O presidente Luiz Inácio Lula da Silva (PT) afirmou, nesta quinta-feira (5), que considera adequada a criação de mandatos para os ministros do Supremo Tribunal Federal (STF). Segundo ele, qualquer mudança nesse sentido deve ser discutida e decidida pelo Congresso Nacional, sem relação com o julgamento dos atos de 8 de janeiro de 2023 ou com eventuais tensões entre os Poderes.
Em entrevista ao Portal UOL, Lula destacou que a proposta de estabelecer um tempo determinado para permanência na Suprema Corte já constava no programa de governo do Partido dos Trabalhadores em 2018, quando Fernando Haddad foi o candidato à Presidência da República.
De acordo com o presidente, é legítimo que as instituições passem por revisões ao longo do tempo. Para ele, não é razoável que um ministro seja nomeado ainda jovem e permaneça no cargo por quatro décadas. Apesar da defesa do mandato, Lula ressaltou que a iniciativa depende exclusivamente do Legislativo.
O chefe do Executivo também fez questão de separar o debate institucional do julgamento relacionado aos ataques às sedes dos Três Poderes. Na avaliação do presidente, o processo judicial representou uma demonstração de força e credibilidade das instituições brasileiras.
Durante a entrevista, Lula afirmou ainda que nem mesmo pressões externas foram capazes de alterar o posicionamento da Suprema Corte, o que, segundo ele, reforça a importância do STF para a democracia.
O presidente também defendeu critérios técnicos e constitucionais na escolha de novos ministros, destacando a necessidade de conhecimento jurídico sólido e compromisso com o cumprimento da Constituição Federal.

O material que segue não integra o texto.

Lemma unescape_line_feeds l fuel :
  (length (half l) ≤ fuel)%nat → no_backslash_n l = true → replace_text fuel [backslash; char_n] [line_feed] (half l) = l.
Proof.
  revert fuel. induction l as [|c l IH]; intros fuel Hf Hn; [by destruct fuel|]. unfold half in *. cbn [mbind list_bind] in *. rewrite length_app in Hf.
  assert (no_backslash_n l = true) as Hn' by (destruct l; [done|]; cbn [no_backslash_n] in Hn; by apply andb_true_iff in Hn as [_ ?]).
  destruct (decide (c = line_feed)) as [->|Hl].
  - cbn [length] in Hf. destruct fuel as [|fuel]; [lia|]. cbn [app]. rewrite replace_text_Some with (r := l ≫= _) by done. cbn [app]. f_equal. apply IH; [cbn in Hf |- *; lia|done].
  - cbn [length] in Hf. destruct fuel as [|fuel]; [lia|]. cbn [app]. rewrite replace_text_None; [f_equal; apply IH; [lia|done]|].
    cbn [strip_prefix_l]. destruct (decide (backslash = c)) as [<-|Hc]; [|done]. destruct l as [|d l]; [done|]. cbn [mbind list_bind].
    destruct (decide (d = line_feed)) as [->|Hd]; cbn [app strip_prefix_l]; [done|]. rewrite decide_False; [done|].
    intros <-. cbn [no_backslash_n] in Hn. by rewrite !bool_decide_eq_true_2 in Hn.
Qed.

Lemma unescape_escape l : no_backslash_n l = true → unescape (escape l) = l.
Proof. intros Hn. unfold unescape, str_replace. rewrite unescape_backslashes by done. by apply unescape_line_feeds. Qed.

Definition fish_entry (e : Z * bytes) : Prop :=
  0 ≤ e.1 ∧ e.1 * SECOND ≤ MAX_DATE ∧ valid_utf8 e.2 = true ∧ no_backslash_n e.2 = true.
Definition fish_lines (e : Z * bytes) : list bytes := [(chars "- cmd: " ++ escape (snd e)); (chars "  when: " ++ dec (fst e))].
Definition fish_file (es : list (Z * bytes)) : bytes := write_lines (concat (fish_lines <$> es)).

Lemma escape_no_line_feed l : line_feed ∉ escape l.
Proof.
  unfold escape. intros (c & Hc & _)%list_elem_of_bind. revert Hc. destruct (decide (c = backslash)) as [->|Hb]; [|destruct (decide (c = line_feed)) as [->|Hl]].
  - apply (bool_decide_unpack (line_feed ∉ [backslash; backslash])). by vm_compute.
  - apply (bool_decide_unpack (line_feed ∉ [backslash; char_n])). by vm_compute.
  - intros E%list_elem_of_singleton. congruence.
Qed.

(** Replacing an ASCII character by ASCII text keeps the rest as it is. *)
Lemma escape_run l st : Forall (λ r : Z * Z, 128 ≤ r.1) st → utf8_run st l = Some [] → utf8_run st (escape l) = Some [].
Proof.
  revert st. induction l as [|c l IH]; intros st Hst Hr; [done|]. unfold escape. cbn [mbind list_bind]. fold (escape l). rewrite utf8_run_app.
  cbn [utf8_run] in Hr. destruct (utf8_step st c) as [st'|] eqn:Es; [|done].
  assert (Forall (λ r : Z * Z, 128 ≤ r.1) st') as Hst' by (apply (utf8_run_ranges st [c] st' Hst); cbn; by rewrite Es).
  assert (code c < 128 → st = [] ∧ st' = []) as Ha.
  { intros Hc. destruct st as [|[lo hi] st]; cbn in Es.
    - unfold lead_byte in Es. rewrite (proj2 (Z.ltb_lt _ _) Hc) in Es. by injection Es as <-.
    - apply Forall_cons in Hst as [Hlo _]. cbn in Hlo. by rewrite (proj2 (Z.leb_gt lo (code c))) in Es by lia. }
  destruct (decide (c = backslash)) as [->|Hb]; [|destruct (decide (c = line_feed)) as [->|Hl]].
  - destruct Ha as [-> ->]; [done|]. change (utf8_run [] [backslash; backslash]) with (Some (@nil (Z * Z))). cbn [mbind option_bind]. by apply IH.
  - destruct Ha as [-> ->]; [done|]. change (utf8_run [] [backslash; char_n]) with (Some (@nil (Z * Z))). cbn [mbind option_bind]. by apply IH.
  - cbn [utf8_run]. rewrite Es. cbn [mbind option_bind]. by apply IH.
Qed.

Lemma valid_escape l : valid_utf8 l = true → valid_utf8 (escape l) = true.
Proof. unfold valid_utf8. rewrite !bool_decide_eq_true. by apply escape_run. Qed.

Lemma load_fish_lines now time cmd e rest :
  fish_entry e →
  load_lines now time cmd (fish_lines e ++ rest) = process_cmd now cmd time ++ load_lines now (Some (e.1 * SECOND)) (Some e.2) rest.
Proof.
  intros (H0 & H1 & H2 & H3). unfold fish_lines. cbn [app]. cbn [load_lines].
  rewrite (from_utf8_valid (_ ++ _)), strip_prefix_l_app, unescape_escape; [|done|rewrite valid_utf8_ascii by (by repeat constructor); by apply valid_escape].
  f_equal. rewrite from_utf8_valid.
  - change (strip_prefix_l (chars "- cmd: ") (chars "  when: " ++ dec e.1)) with (@None bytes). rewrite strip_prefix_l_app.
    destruct (in_date_i64 _ H0 H1) as [Hi Hd]. rewrite parse_dec by done. cbn [mbind option_bind]. by rewrite Hd.
  - rewrite <- (app_nil_r (dec e.1)), app_assoc, valid_utf8_ascii; [done|]. apply Forall_app. split; [by repeat constructor|by apply dec_ascii].
Qed.

(** A fish history is imported as the commands and times that it was written from, if no command has
    a backslash before the letter n. *)
Theorem fish_file_imports now es :
  Forall fish_entry es → load now (fish_file es) = (λ e, import_line "fish" (e.1 * SECOND) e.2) <$> es.
Proof.
  intros Hes. unfold load, fish_file. rewrite byte_lines_written.
  - assert (∀ time cmd, load_lines now time cmd (concat (fish_lines <$> es)) =
                        process_cmd now cmd time ++ ((λ e, import_line "fish" (e.1 * SECOND) e.2) <$> es)) as Hl; [|by rewrite Hl].
    induction Hes as [|e es He Hes IH]; intros time cmd; [cbn; by rewrite app_nil_r|]. rewrite fmap_cons. cbn [concat].
    rewrite load_fish_lines by done. f_equal. rewrite IH. done.
  - apply Forall_concat. rewrite Forall_fmap. eapply Forall_impl; [exact Hes|]. intros e (H0 & _). unfold fish_lines. cbn [compose].
    assert ((line_feed ∉ chars "- cmd: ") ∧ (line_feed ∉ chars "  when: ")) as [Hc Hw] by (split; apply (bool_decide_unpack _); by vm_compute).
    constructor; [|constructor; [|done]]; apply not_elem_of_app; (split; [done|]); [apply escape_no_line_feed|by apply not_in_dec].
Qed.
End fish.

(** ** PowerShell *)

Section powershell.
Import PowerShell.

(** PSReadLine ends every line of a command but the last with a backtick. *)
Fixpoint ticked (ps : list bytes) : list bytes :=
  match ps with [] => [] | [p] => [p] | p :: ps => (p ++ [backtick]) :: ticked ps end.

Lemma ticked_cons p ps : ps ≠ [] → ticked (p :: ps) = (p ++ [backtick]) :: ticked ps.
Proof. by destruct ps. Qed.

Definition ps_command (c : bytes) : Prop :=
  c ≠ [] ∧ valid_utf8 c = true ∧ last c ≠ Some backtick ∧ carriage_return ∉ c.

Lemma last_not_in (c : Ascii.ascii) (l : bytes) : c ∉ l → last l ≠ Some c.
Proof. intros Hc E. apply Hc. apply last_Some in E as [l' ->]. apply elem_of_app. right. left. Qed.

Lemma read_line_plain p : valid_utf8 p = true → carriage_return ∉ p → read_line p = Some p.
Proof. intros Hv Hr. unfold read_line. rewrite from_utf8_valid by done. cbn [mbind option_bind]. by rewrite strip_last_None by (by apply last_not_in). Qed.

Lemma valid_tick p : valid_utf8 (p ++ [backtick]) = valid_utf8 p.
Proof. rewrite valid_utf8_cut by done. by rewrite andb_true_r. Qed.

Lemma not_in_tick p : carriage_return ∉ p → carriage_return ∉ p ++ [backtick].
Proof. intros Hp. apply not_elem_of_app. split; [done|]. apply (bool_decide_unpack _). by vm_compute. Qed.

Definition continue_with (cur : option bytes) (s : bytes) : bytes := match cur with None => s | Some c => c ++ line_feed :: s end.

Lemma commands_ticked ps cur rest :
  ps ≠ [] → Forall (λ p, valid_utf8 p = true ∧ carriage_return ∉ p) ps → last (join_lines ps) ≠ Some backtick →
  commands cur (ticked ps ++ rest) = continue_with cur (join_lines ps) :: commands None rest.
Proof.
  intros Hne Hv. revert cur. induction Hv as [|p ps [Hp Hr] Hps IH]; [done|]. intros cur Hl. destruct ps as [|q ps].
  - cbn [ticked app commands join_lines] in *. rewrite read_line_plain by done. fold (continue_with cur p). rewrite strip_last_None; [done|].
    destruct cur; cbn [continue_with]; [|done]. rewrite last_app, last_cons. destruct (last p) eqn:E; [by rewrite <- E in *|done].
  - rewrite ticked_cons, join_lines_cons in * by done. cbn [app commands].
    rewrite read_line_plain by (first [by rewrite valid_tick | by apply not_in_tick]). fold (continue_with cur (p ++ [backtick])).
    assert (continue_with cur (p ++ [backtick]) = continue_with cur p ++ [backtick]) as -> by (destruct cur; cbn [continue_with]; [by rewrite <- app_assoc|done]).
    rewrite strip_last_snoc, IH; [|done|].
    + cbn [continue_with]. f_equal. destruct cur; cbn [continue_with]; [by rewrite <- app_assoc|done].
    + intros E. apply Hl. rewrite last_app, last_cons, E. done.
Qed.

Definition ps_file (cs : list bytes) : bytes := write_lines (concat ((λ c, ticked (split_l line_feed c)) <$> cs)).

Lemma split_not_in (d : Ascii.ascii) c l : d ∉ l → Forall (λ p, d ∉ p) (split_l c l).
Proof.
  induction l as [|a l IH]; [by repeat constructor; apply not_elem_of_nil|]. rewrite not_elem_of_cons. intros [Ha Hl]. specialize (IH Hl). cbn [split_l].
  case_decide; [constructor; [apply not_elem_of_nil|done]|]. destruct (split_l c l) as [|w ws].
  - repeat constructor. apply not_elem_of_cons. split; [done|apply not_elem_of_nil].
  - apply Forall_cons in IH as [Hw Hws]. constructor; [|done]. by apply not_elem_of_cons.
Qed.

Lemma commands_of_file cs : Forall ps_command cs → commands None (concat ((λ c, ticked (split_l line_feed c)) <$> cs)) = cs.
Proof.
  induction 1 as [|c cs (Hne & Hv & Hl & Hr) Hcs IH]; [done|]. rewrite fmap_cons. cbn [concat]. rewrite commands_ticked.
  - by rewrite join_split, IH.
  - by apply split_no_sep.
  - apply Forall_and. split; [by apply valid_split|by apply split_not_in].
  - by rewrite join_split.
Qed.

As declarações ocorrem em um momento de críticas públicas a integrantes do tribunal, especialmente relacionadas à condução de investigações sobre fraudes no Banco Master.
Nesta semana, durante a abertura do Ano Judiciário de 2026, o presidente do STF, ministro Edson Fachin, afirmou que a preservação da integridade da Corte será uma das prioridades de sua gestão. Na ocasião, anunciou a elaboração de um Código de Ética para os magistrados, que terá como relatora a ministra Cármen Lúcia.

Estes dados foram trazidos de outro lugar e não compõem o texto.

(** [TryFrom<(&str, &Value)> for ClientToolCall] *)
Definition try_from (name : string) (input : Value) : result ClientToolCall string :=
  if decide (name = "read_file") then let? c := try_read input in Ok (CRead c)
  else if decide (name = "edit_file") then let? c := try_edit input in Ok (CEdit c)
  else if decide (name = "write_file") then let? c := try_write input in Ok (CWrite c)
  else if decide (name = "execute_shell_command") then let? c := try_shell input in Ok (CShell c)
  else if decide (name = "atuin_history") then let? c := try_history input in Ok (CAtuinHistory c)
  else if decide (name = "atuin_output") then let? c := try_output input in Ok (CAtuinOutput c)
  else if decide (name = "load_skill") then let? c := try_skill input in Ok (CLoadSkill c)
  else Err ("Unknown tool call: " +:+ name).
End parsing.

(** ** Descriptors ([tools/descriptor.rs]) *)

Record ToolDescriptor : Type := mk_desc {
  canonical_names : list string; capability : option string; display_verb : string;
  progressive_verb : string; past_verb : string; is_client : bool
}.

Definition READ := mk_desc ["read_file"] (Some "client_v1_read_file") "read" "Reading file..." "Read file" true.
Definition EDIT := mk_desc ["edit_file"] (Some "client_v1_edit_file") "edit" "Editing file..." "Edited file" true.
Definition WRITE := mk_desc ["write_file"] (Some "client_v1_write_file") "write to" "Writing file..." "Wrote file" true.
Definition SHELL :=
  mk_desc ["execute_shell_command"] (Some "client_v1_execute_shell_command") "run" "Running command..." "Ran command" true.
Definition ATUIN_HISTORY :=
  mk_desc ["atuin_history"] (Some "client_v1_atuin_history") "search your Atuin history for" "Searching..." "Searched" true.
Definition ATUIN_OUTPUT :=
  mk_desc ["atuin_output"] (Some "client_v1_atuin_output") "view the output for command" "Viewing output..."
    "Viewed output" true.
Definition LOAD_SKILL :=
  mk_desc ["load_skill"] (Some "client_v1_load_skill") "load skill" "Loading skill..." "Loaded skill" true.
Definition SERVER_SEARCH := mk_desc ["web_search"] None "search" "Searching..." "Searched" false.
Definition SERVER_SCRAPE := mk_desc ["web_scrape"] None "scrape" "Scraping..." "Scraped" false.

Definition ALL_DESCRIPTORS : list ToolDescriptor :=
  [READ; EDIT; WRITE; SHELL; ATUIN_HISTORY; ATUIN_OUTPUT; LOAD_SKILL; SERVER_SEARCH; SERVER_SCRAPE].

Definition by_name (name : string) : option ToolDescriptor :=
  List.find (λ d, bool_decide (name ∈ canonical_names d)) ALL_DESCRIPTORS.

Definition descriptor (c : ClientToolCall) : ToolDescriptor :=
  match c with
  | CRead _ => READ | CEdit _ => EDIT | CWrite _ => WRITE | CShell _ => SHELL
  | CAtuinHistory _ => ATUIN_HISTORY | CAtuinOutput _ => ATUIN_OUTPUT | CLoadSkill _ => LOAD_SKILL
  end.

Definition rule_name (c : ClientToolCall) : string :=
  match c with
  | CRead _ => "Read" | CEdit _ => "Write" | CWrite _ => "Write" | CShell _ => "Shell"
  | CAtuinHistory _ => "AtuinHistory" | CAtuinOutput _ => "AtuinOutput" | CLoadSkill _ => "LoadSkill"
  end.

Definition is_auto_approved (c : ClientToolCall) : bool := match c with CLoadSkill _ => true | _ => false end.

(** [resolved_path] of the file tools and [resolved_file_path]; [cwd] is [current_dir().ok()]. *)
Definition resolved_path (cwd : option string) (p : string) : string :=
  if is_relative p then match cwd with Some d => path_join d p | None => p end else p.

Definition resolved_file_path (cwd : option string) (c : ClientToolCall) : option string :=
  match c with
  | CRead t => Some (resolved_path cwd (rd_path t))
  | CEdit t => Some (resolved_path cwd (ed_path t))
  | CWrite t => Some (resolved_path cwd (wr_path t))
  | _ => None
  end.

Definition target_dir (c : ClientToolCall) : option string :=
  match c with
  | CRead t => Some (rd_path t)
  | CEdit t => Some (ed_path t)
  | CWrite t => Some (wr_path t)
  | CShell t => sh_dir t
  | _ => None
  end.

(** [path_matches_scope] *)
Definition backslash : Ascii.ascii := byte 92.

Definition path_matches_scope `{ToolLib} (cwd : option string) (p scope : string) : bool :=
  let path := resolved_path cwd p in
  let path_str := replace_char backslash slash path in
  if negb (starts_with "/" scope) then
    (match file_name path with Some name => glob_match scope name | None => false end)
    || glob_match scope path_str
    || (match cwd with
        | Some d => match path_strip_prefix path d with
                    | Some rel => glob_match scope (replace_char backslash slash rel)
                    | None => false
                    end
        | None => false
        end)
  else glob_match scope path_str.

(** ** Outcomes *)

Inductive InterruptReason : Type := IUser | ITimeout (secs : Z).

Inductive ToolOutcome : Type :=
| Success (s : string)
| Error (e : string)
| Structured (stdout stderr : string) (exit_code : option Z) (duration_ms : Z) (interrupted : bool).

Definition newline : string := String line_feed EmptyString.

Definition format_for_llm (o : ToolOutcome) (reason : option InterruptReason) : string :=
  match o with
  | Success s => s
  | Error e => e
  | Structured stdout stderr exit_code duration_ms interrupted =>
      String.concat (newline +:+ newline)
        ((match exit_code with Some c => ["Exit code: " +:+ pretty c] | None => [] end)
         ++ ["Duration: " +:+ pretty duration_ms +:+ "ms"]
         ++ [if decide (stdout = "") then "stdout: (empty)" else "stdout:" +:+ newline +:+ stdout]
         ++ [if decide (stderr = "") then "stderr: (empty)" else "stderr:" +:+ newline +:+ stderr]
         ++ (if interrupted : bool then
               [match reason with
                | Some (ITimeout secs) => "[Timed out after " +:+ pretty secs +:+ "s]"
                | _ => "[Interrupted by user]"
                end]
             else []))
  end.

Definition is_error (o : ToolOutcome) : bool :=
  match o with
  | Error _ => true
  | Structured _ _ (Some code) _ _ => negb (code =? 0)
  | _ => false
  end.

(** ** Well-formed calls *)

#[export] Instance ord_author_laws : OrdLaws AuthorPattern.
Proof. apply ord_on_laws. intros [] [] E; simplify_eq; done. Qed.

(** The bounds that the tools rely on. *)
Definition wf_call (c : ClientToolCall) : Prop :=
  match c with
  | CRead r => is_u64 (rd_offset r) ∧ 0 ≤ rd_limit r ≤ MAX_FILE_READ_LINES
  | CShell s => 1 ≤ sh_timeout_secs s ≤ 600
  | CAtuinHistory h => 1 ≤ ah_limit h ≤ 50 ∧ StronglySorted strict (of_inner (ah_authors h))
  | CAtuinOutput o => ao_command o = None
  | CEdit _ | CWrite _ | CLoadSkill _ => True
  end.

Lemma try_read_wf `{JsonLaws, ToolLib} v c : try_read v = Ok c → wf_call (CRead c).
Proof.
  unfold try_read, get_u64. destruct (ok_or _ _); [|done]. intros [= <-]. cbn.
  assert (∀ k d, is_u64 d → is_u64 (default d (get v k ≫= as_u64))) as Hu.
  { intros k d Hd. destruct (get v k) as [w|]; [|done]. cbn. destruct (as_u64 w) eqn:E; [|done]. by eapply as_u64_range. }
  split; [by apply Hu|]. assert (is_u64 (default DEFAULT_FILE_READ_LINES (get v "limit" ≫= as_u64))) as Hl by (by apply Hu).
  unfold is_u64, MAX_FILE_READ_LINES in *. lia.
Qed.

Lemma try_shell_wf `{Json, ToolLib} v c : try_shell v = Ok c → wf_call (CShell c).
Proof.
  unfold try_shell. destruct (ok_or _ _); [|done]. intros [= <-]. cbn.
  destruct (get_u64 v "timeout") as [t|]; cbn; [|lia]. destruct (Z.ltb_spec 0 t); cbn; lia.
Qed.

Lemma try_history_wf `{Json} v c : try_history v = Ok c → wf_call (CAtuinHistory c).
Proof.
  unfold try_history. intros E. do 4 case_res E. injection E as <-. cbn. split; [lia|].
  match goal with |- context [Filter.from_list ?l] => destruct (Filter.from_list l) as [f|] eqn:El end; [|constructor].
  by apply from_list_inner in El as (_ & ? & _).
Qed.

(** C39: a tool call that parses keeps its bounds (a read limit of at most a thousand lines, a timeout
    between one second and ten minutes, a history limit between 1 and 50 and authors sorted without
    duplicates, no command yet for an output), and its name is one its descriptor lists, so that the
    descriptor is the one found by name. *)
Theorem tool_calls_well_formed `{JsonLaws, ToolLib} name v c :
  try_from name v = Ok c → wf_call c ∧ name ∈ canonical_names (descriptor c) ∧ by_name name = Some (descriptor c).
Proof.
  unfold try_from. repeat case_decide; subst; intros E; try discriminate E.
  - destruct (try_read v) eqn:Er; [|done]. injection E as <-. by split; [eapply try_read_wf|split; [left|]].
  - destruct (try_edit v) eqn:Er; [|done]. injection E as <-. by split; [|split; [left|]].
  - destruct (try_write v) eqn:Er; [|done]. injection E as <-. by split; [|split; [left|]].
  - destruct (try_shell v) eqn:Er; [|done]. injection E as <-. by split; [eapply try_shell_wf|split; [left|]].
  - destruct (try_history v) eqn:Er; [|done]. injection E as <-. by split; [eapply try_history_wf|split; [left|]].
  - destruct (try_output v) eqn:Er; [|done]. injection E as <-. split; [|by split; [left|]]. revert Er. unfold try_output.
    destruct (ok_or _ _); [|done]. cbn. destruct (try_map _ _); [|done]. by intros [= <-].
  - destruct (try_skill v) eqn:Er; [|done]. injection E as <-. by split; [|split; [left|]].
Qed.

Definition toy_tools : ToolLib := {|
  tilde := id; parse_uuid := λ _, None; glob_match := λ p s, bool_decide (p = s) |}.

Lemma tool_calls_well_formed_witness :
  wf_call (CShell (mk_shell None "ls" "bash" 600 None)) ∧ by_name "execute_shell_command" = Some SHELL.
Proof.
  destruct (tool_calls_well_formed (H0 := toy_json_laws) (H1 := toy_tools) "execute_shell_command"
    (JObj [("command", JStr "ls"); ("timeout", JNum 9000)])%string (CShell (mk_shell None "ls" "bash" 600 None))) as (Hw & _ & Hb);
    [reflexivity|]. exact (conj Hw Hb).
Defined.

Atualmente, o Supremo Tribunal Federal é composto por 11 ministros, indicados pelo presidente da República e submetidos à sabatina na Comissão de Constituição e Justiça (CCJ) do Senado, além de votação no plenário da Casa.
No momento, há uma vaga aberta no STF após a aposentadoria antecipada do ministro Luís Roberto Barroso, que deixou o tribunal em outubro do ano passado. Para ocupar o cargo, Lula indicou o advogado-geral da União, Jorge Messias. O Senado aguarda o envio da mensagem presidencial formal para dar início ao processo de sabatina.